DIRECTIONS: Beginning at the line that contains "(** ** Outcomes of a call *)", return every remaining line of the data below exactly; return nothing before it.

*****

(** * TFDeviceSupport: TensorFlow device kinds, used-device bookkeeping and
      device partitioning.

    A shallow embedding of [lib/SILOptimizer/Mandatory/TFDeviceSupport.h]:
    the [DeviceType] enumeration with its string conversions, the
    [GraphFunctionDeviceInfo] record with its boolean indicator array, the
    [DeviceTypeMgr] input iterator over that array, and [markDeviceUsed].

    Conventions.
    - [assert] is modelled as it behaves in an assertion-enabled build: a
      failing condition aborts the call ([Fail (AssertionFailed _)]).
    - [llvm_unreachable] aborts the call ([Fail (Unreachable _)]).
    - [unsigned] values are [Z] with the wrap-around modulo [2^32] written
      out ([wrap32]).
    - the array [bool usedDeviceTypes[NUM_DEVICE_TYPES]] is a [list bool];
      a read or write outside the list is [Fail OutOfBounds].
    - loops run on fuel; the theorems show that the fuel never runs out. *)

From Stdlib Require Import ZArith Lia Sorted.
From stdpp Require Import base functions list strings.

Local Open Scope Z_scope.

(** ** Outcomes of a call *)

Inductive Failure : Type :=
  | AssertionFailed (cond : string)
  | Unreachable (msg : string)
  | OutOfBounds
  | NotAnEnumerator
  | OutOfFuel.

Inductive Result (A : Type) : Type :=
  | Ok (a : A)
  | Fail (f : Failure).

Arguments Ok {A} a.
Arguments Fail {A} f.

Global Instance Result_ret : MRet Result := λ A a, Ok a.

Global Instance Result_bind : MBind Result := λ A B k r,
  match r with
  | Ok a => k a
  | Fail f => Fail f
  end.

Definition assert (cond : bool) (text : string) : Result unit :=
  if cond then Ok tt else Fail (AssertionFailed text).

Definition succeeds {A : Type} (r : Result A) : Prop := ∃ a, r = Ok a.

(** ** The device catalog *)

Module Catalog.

*****

OUTPUT OF THE EXERCISE:
(** ** Outcomes of a call *)

Inductive Failure : Type :=
  | AssertionFailed (cond : string)
  | Unreachable (msg : string)
  | OutOfBounds
  | NotAnEnumerator
  | OutOfFuel.

Inductive Result (A : Type) : Type :=
  | Ok (a : A)
  | Fail (f : Failure).

Arguments Ok {A} a.
Arguments Fail {A} f.

Global Instance Result_ret : MRet Result := λ A a, Ok a.

Global Instance Result_bind : MBind Result := λ A B k r,
  match r with
  | Ok a => k a
  | Fail f => Fail f
  end.

Definition assert (cond : bool) (text : string) : Result unit :=
  if cond then Ok tt else Fail (AssertionFailed text).

Definition succeeds {A : Type} (r : Result A) : Prop := ∃ a, r = Ok a.

(** ** The device catalog *)

Module Catalog.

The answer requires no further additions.